Since a major physiological component of the allergic response is histamine, it is important to use a histamine reagent to confirm that the patient’s skin has sufficient reactivity to properly interpret the skin test results. In line with this rationale, the histamine positive control can help determine whether a patient is on suppressive medications, such as antihistamines, that may interfere with the skin test response and proper diagnosis. If you see a negative response to histamine, then this raises questions about the validity of the skin test. If this occurs, you could repeat the skin test at a later date, in case there is a residual antihistamine effect. Some practices also order blood tests (IgE), which are not affected by antihistamines.

What is the proper concentration of histamine to use in skin testing?

A 1.0 mg/mL solution of histamine base (2.75mg/mL histamine phosphate) is the recommended concentration for use with skin test medical device. The effect of histamine concentration on skin test reactivity is still under investigation but it appears to be dependent on the choice of skin test device as well as patient variables such as natural reactivity and antihistamine use. It is important to consider how the histamine strength may impact the proper interpretation of skin test results. An overly potent histamine concentration may override a patient’s antihistamine repression and may lead to a false negative diagnosis for some weaker allergens. While a weaker histamine control is more likely to produce a negative response in potentially compromised patients, which is understandably inconvenient to the practice, it might be better to err on the side of caution to avoid false negatives. A positive control that never fails has little diagnostic value.

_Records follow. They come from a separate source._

Lemma validate_artifacts_Ok artifacts A F R F' R' :
  validate_artifacts artifacts A F R = Ok (F', R') <->
    Forall artifact_ok artifacts /\ NoDup (artifact_key <$> artifacts) /\
    (forall a, a ∈ artifacts -> artifact_key a ∉ A) /\ NoDup (ia_File <$> artifacts) /\
    (forall a, a ∈ artifacts -> ia_File a ∉ F /\ ia_File a ∉ R) /\
    F' = list_to_set (ia_File <$> artifacts) ∪ F /\ R' = list_to_set (ia_File <$> artifacts) ∪ R.
Proof.
  revert A F R. induction artifacts as [|a artifacts IH]; intros A F R; cbn [validate_artifacts].
  { cbn. rewrite (union_empty_l_L F), (union_empty_l_L R). split.
    - intros [= <- <-]. do 2 (split; [constructor|]). split; [by intros ? ?%elem_of_nil|]. split; [constructor|].
      split; [by intros ? ?%elem_of_nil|done].
    - by intros (_ & _ & _ & _ & _ & -> & ->). }
  rewrite Forall_cons, !fmap_cons, !NoDup_cons.
  assert (Hneg : forall X : Prop, (artifact_ok a -> artifact_key a ∉ A -> ia_File a ∉ F -> ia_File a ∉ R -> X) ->
    (artifact_ok a /\ Forall artifact_ok artifacts) /\
    (artifact_key a ∉ artifact_key <$> artifacts /\ NoDup (artifact_key <$> artifacts)) /\
    (forall b, b ∈ a :: artifacts -> artifact_key b ∉ A) /\
    (ia_File a ∉ ia_File <$> artifacts /\ NoDup (ia_File <$> artifacts)) /\
    (forall b, b ∈ a :: artifacts -> ia_File b ∉ F /\ ia_File b ∉ R) /\
    F' = list_to_set (ia_File a :: (ia_File <$> artifacts)) ∪ F /\
    R' = list_to_set (ia_File a :: (ia_File <$> artifacts)) ∪ R -> X).
  { intros X HX ([H1 _] & _ & H3 & _ & H5 & _). destruct (H5 a ltac:(by left)). apply HX; auto. apply H3. by left. }
  destruct (String.eqb (ia_Field a) "" || String.eqb (ia_Kind a) "") eqn:E1.
  { split; [done|]. apply Hneg. intros [Hf Hk _ _] _ _ _. apply orb_true_iff in E1 as [E1|E1]; by apply String.eqb_eq in E1. }
  destruct (ValidatePortableRelativePath (ia_File a)) as [[]|err] eqn:E2.
  2:{ split; [done|]. apply Hneg. intros [_ _ Hp _] _ _ _. congruence. }
  match goal with |- (if ?b then _ else _) = _ <-> _ => destruct b eqn:E3 end.
  { split; [done|]. apply Hneg. intros [_ _ _ Hpe] _ _ _. apply andb_true_iff in E3 as [E3 E3'].
    apply negb_true_iff, String.eqb_neq in E3'. exfalso. apply E3', Hpe. apply orb_true_iff in E3 as [E3|E3]; apply String.eqb_eq in E3; auto. }
  case_bool_decide as E4; [split; [done|]; apply Hneg; intros; done|].
  case_bool_decide as E5; [split; [done|]; apply Hneg; intros; done|].
  case_bool_decide as E6; [split; [done|]; apply Hneg; intros; done|].
  assert (artifact_ok a) as Hok.
  { apply orb_false_iff in E1 as [E1 E1']. apply String.eqb_neq in E1, E1'. constructor; [done|done|done|].
    intros Hk. apply andb_false_iff in E3 as [E3|E3].
    - apply orb_false_iff in E3 as [E3 E3']. apply String.eqb_neq in E3, E3'. by destruct Hk.
    - by apply negb_false_iff, String.eqb_eq in E3. }
  rewrite IH. clear Hneg IH E1 E2 E3. cbn [list_to_set]. split.
  - intros (H1 & H2 & H3 & H4 & H5 & -> & ->). split; [done|]. split.
    { split; [|done]. intros (b & Hb & Hin)%list_elem_of_fmap. apply (H3 b Hin). rewrite Hb. clear. set_solver. }
    split. { intros b [->|Hin]%elem_of_cons; [done|]. specialize (H3 b Hin). clear -H3. set_solver. }
    split. { split; [|done]. intros (b & Hb & Hin)%list_elem_of_fmap. destruct (H5 b Hin) as [H6 _]. apply H6. rewrite Hb. clear. set_solver. }
    split. { intros b [->|Hin]%elem_of_cons; [done|]. specialize (H5 b Hin). clear -H5. set_solver. }
    split; clear; set_solver.
  - intros ([_ H1] & [H2 H2'] & H3 & [H4 H4'] & H5 & -> & ->). split; [done|]. split; [done|]. split.
    { intros b Hin Hk. apply elem_of_union in Hk as [Hk%elem_of_singleton|Hk].
      - apply H2. rewrite <- Hk. by apply list_elem_of_fmap_2.
      - by apply (H3 b); [right|]. }
    split; [done|]. split.
    { intros b Hin. destruct (H5 b ltac:(by right)) as [H6 H7].
      assert (ia_File b <> ia_File a) as Hne.
      { intros Hk. apply H4. rewrite <- Hk. by apply list_elem_of_fmap_2. }
      clear -H6 H7 Hne. set_solver. }
    split; clear; set_solver.
Qed.

Record index_ok (byID : gmap Z SegmentMetadata) (s : SegmentIndexSnapshotMetadata) : Prop := {
  xo_segment : exists segment, byID !! si_SegmentID s = Some segment /\ si_DocumentCount s = sm_DocCount segment /\
    si_MinDocumentID s = sm_MinDocID segment /\ si_MaxDocumentID s = sm_MaxDocID segment;
  xo_hash : String.length (si_SchemaSHA256 s) = 64%nat /\ hex_string (si_SchemaSHA256 s) = true;
  xo_artifacts : Forall artifact_ok (si_Artifacts s);
  xo_keys : NoDup (artifact_key <$> si_Artifacts s)
}.

Definition artifact_files (snapshots : list SegmentIndexSnapshotMetadata) : list string :=
  mjoin ((fun s => ia_File <$> si_Artifacts s) <$> snapshots).

Lemma validate_indexes_Ok byID snapshots I F R :
  validate_indexes byID snapshots I F R = Ok tt <->
    Forall (index_ok byID) snapshots /\ NoDup (si_SegmentID <$> snapshots) /\
    (forall s, s ∈ snapshots -> si_SegmentID s ∉ I) /\ NoDup (artifact_files snapshots) /\
    (forall n, n ∈ artifact_files snapshots -> n ∉ F /\ n ∉ R).
Proof.
  revert I F R. induction snapshots as [|s snapshots IH]; intros I F R; cbn [validate_indexes].
  { split; [intros _|done]. do 2 (split; [constructor|]). split; [by intros ? ?%elem_of_nil|]. split; [constructor|].
    by intros ? ?%elem_of_nil. }
  rewrite Forall_cons, fmap_cons, NoDup_cons.
  change (artifact_files (s :: snapshots)) with ((ia_File <$> si_Artifacts s) ++ artifact_files snapshots)%list.
  rewrite NoDup_app.
  destruct (byID !! si_SegmentID s) as [segment|] eqn:Eb.
  2:{ split; [done|]. intros [[[(x & Hx & _) _ _ _] _] _]. congruence. }
  case_bool_decide as E1.
  { split; [done|]. intros (_ & _ & H & _). exfalso. apply (H s); [by left|done]. }
  match goal with |- (if ?b then _ else _) = _ <-> _ => destruct b eqn:E2 end.
  { split; [done|]. intros [[[(x & Hx & H1 & H2 & H3) _ _ _] _] _]. rewrite Eb in Hx. injection Hx as <-.
    rewrite H1, H2, H3, !Z.eqb_refl in E2. done. }
  match goal with |- (if ?b then _ else _) = _ <-> _ => destruct b eqn:E3 end.
  { split; [done|]. intros [[[_ [H1 H2] _ _] _] _]. rewrite H1, H2 in E3. done. }
  apply orb_false_iff in E2 as [E2 E2c]. apply orb_false_iff in E2 as [E2a E2b]. apply orb_false_iff in E3 as [E3a E3b].
  apply negb_false_iff in E2a, E2b, E2c, E3a, E3b. to_prop. apply Nat.eqb_eq in E3a.
  destruct (validate_artifacts (si_Artifacts s) ∅ F R) as [[F' R']|err] eqn:Ea.
  - apply validate_artifacts_Ok in Ea as (H1 & H2 & _ & H4 & H5 & -> & ->). rewrite IH. split.
    + intros (G1 & G2 & G3 & G4 & G5). split.
      { split; [|done]. constructor; [by exists segment|done|done|done]. }
      split. { split; [|done]. intros (t & Ht & Hin)%list_elem_of_fmap. apply (G3 t Hin). rewrite Ht. clear. set_solver. }
      split. { intros t [->|Hin]%elem_of_cons; [done|]. specialize (G3 t Hin). clear -G3. set_solver. }
      split. { split; [done|]. split; [|done]. intros n Hn Hn'. destruct (G5 n Hn') as [G6 _]. clear -Hn G6. set_solver. }
      intros n [Hn|Hn]%elem_of_app; [|specialize (G5 n Hn); clear -G5; set_solver].
      apply list_elem_of_fmap in Hn as (a & -> & Ha). by apply H5.
    + intros ([_ G1] & [G2 G2'] & G3 & (_ & G4 & G4') & G5). split; [done|]. split; [done|]. split.
      { intros t Hin Hk. apply elem_of_union in Hk as [Hk%elem_of_singleton|Hk].
        - apply G2. rewrite <- Hk. by apply list_elem_of_fmap_2.
        - by apply (G3 t); [right|]. }
      split; [done|]. intros n Hn. destruct (G5 n) as [G6 G7]; [apply elem_of_app; by right|].
      assert (n ∉ ia_File <$> si_Artifacts s) as G8 by (intros Hn'; by apply (G4 n)). clear -G6 G7 G8. set_solver.
  - split; [done|]. intros ([[_ _ G1 G2] _] & _ & _ & (G3 & _) & G5). exfalso.
    assert (validate_artifacts (si_Artifacts s) ∅ F R =
      Ok (list_to_set (ia_File <$> si_Artifacts s) ∪ F, list_to_set (ia_File <$> si_Artifacts s) ∪ R)) as Hc; [|congruence].
    apply validate_artifacts_Ok. split; [done|]. split; [done|]. split; [intros a _; apply not_elem_of_empty|].
    split; [done|]. split; [|done]. intros a Ha. apply G5, elem_of_app. left. by apply list_elem_of_fmap_2.
Qed.

Lemma segment_by_id_lookup segments byID id s :
  NoDup (sm_ID <$> segments) ->
  segment_by_id segments byID !! id = Some s <->
    (s ∈ segments /\ sm_ID s = id) \/ (byID !! id = Some s /\ id ∉ sm_ID <$> segments).
Proof.
  revert byID. induction segments as [|t segments IH]; intros byID Hnd; cbn [segment_by_id].
  { split; [intros H; right; split; [done|apply not_elem_of_nil]|]. intros [[?%elem_of_nil _]|[? _]]; done. }
  rewrite fmap_cons in *. apply NoDup_cons in Hnd as [Hni Hnd]. rewrite IH by done. split.
  - intros [[Hin Hid]|[Hl Hn]]; [left; split; [by right|done]|].
    apply lookup_insert_Some in Hl as [[<- ->]|[Hne Hl]]; [left; split; [by left|done]|].
    right. split; [done|]. intros [?|?]%elem_of_cons; congruence.
  - intros [[[->|Hin]%elem_of_cons Hid]|[Hl Hn]].
    + right. subst id. split; [apply lookup_insert_eq|done].
    + by left.
    + right. apply not_elem_of_cons in Hn as [Hne Hn]. by rewrite lookup_insert_ne by done.
Qed.

Lemma foldl_max_lt ids top next : foldl Z.max top ids < next <-> top < next /\ forall id, id ∈ ids -> id < next.
Proof.
  revert top. induction ids as [|id ids IH]; intros top; cbn [foldl].
  { split; [intros H; split; [done|]; by intros ? ?%elem_of_nil|by intros [? _]]. }
  rewrite IH. split.
  - intros [H1 H2]. split; [lia|]. intros x [->|Hx]%elem_of_cons; [lia|auto].
  - intros [H1 H2]. split; [|intros x Hx; apply H2; by right]. pose proof (H2 id ltac:(by left)). lia.
Qed.

(** The segments of a manifest, the writing one last. *)
Definition all_segments (m : Manifest) : list SegmentMetadata := (mf_PersistedSegments m ++ option_list (mf_WritingSegment m))%list.

(** Format-level well-formedness, as properties of the whole manifest. *)
Record manifest_wf (m : Manifest) : Prop := {
  mw_version : mf_FormatVersion m = DiskFormatVersion;
  mw_generation : mf_Generation m <> 0;
  mw_schema : json_Valid (mf_Schema m) = true /\ json_object (mf_Schema m) = true;
  mw_capacity : mf_SegmentMaxDocuments m <> 0;
  mw_idmap : ValidatePortableRelativePath (mf_IDMap m) = Ok tt /\ path_Dir (mf_IDMap m) = "idmap" /\
    IsOwnedIDMapName (path_Base (mf_IDMap m)) = true /\ has_prefix ".working-" (path_Base (mf_IDMap m)) = false;
  mw_deletes : mf_DeleteSnapshotGeneration m <> 0;
  mw_valid : Forall (fun s => ValidateSegment s = Ok tt) (all_segments m);
  mw_nonempty : Forall (fun s => sm_DocCount s <> 0) (mf_PersistedSegments m);
  mw_ids : NoDup (sm_ID <$> all_segments m);
  mw_next : forall s, s ∈ all_segments m -> sm_ID s < mf_NextSegmentID m;
  mw_sorted : Sorted segment_before (mf_PersistedSegments m);
  mw_indexes : Forall (fun x => (exists segment, segment ∈ mf_PersistedSegments m /\ sm_ID segment = si_SegmentID x /\
      si_DocumentCount x = sm_DocCount segment /\ si_MinDocumentID x = sm_MinDocID segment /\
      si_MaxDocumentID x = sm_MaxDocID segment) /\
    String.length (si_SchemaSHA256 x) = 64%nat /\ hex_string (si_SchemaSHA256 x) = true /\
    Forall artifact_ok (si_Artifacts x) /\ NoDup (artifact_key <$> si_Artifacts x)) (mf_SegmentIndexSnapshots m);
  mw_index_ids : NoDup (si_SegmentID <$> mf_SegmentIndexSnapshots m);
  mw_files : NoDup (files_of (all_segments m) ++ artifact_files (mf_SegmentIndexSnapshots m))%list /\
    forall n, n ∈ (files_of (all_segments m) ++ artifact_files (mf_SegmentIndexSnapshots m))%list ->
      n <> mf_IDMap m /\ n <> DeleteSnapshotName (mf_DeleteSnapshotGeneration m)
}.

Lemma files_of_app a b : files_of (a ++ b)%list = (files_of a ++ files_of b)%list.
Proof. unfold files_of. by rewrite fmap_app, join_app. Qed.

Negative Control - Diluent

A negative control should be performed to ensure that the patient does not have a condition, such as Dermographism, that could invalidate the skin test results. The appropriate negative control is made up of the diluent of the extracts being tested. If the extracts are glycinerated, then the negative control should be a solution without allergen of the same glycerin concentration.

If you see a positive response to a negative control, then this raises questions about the validity of the skin test.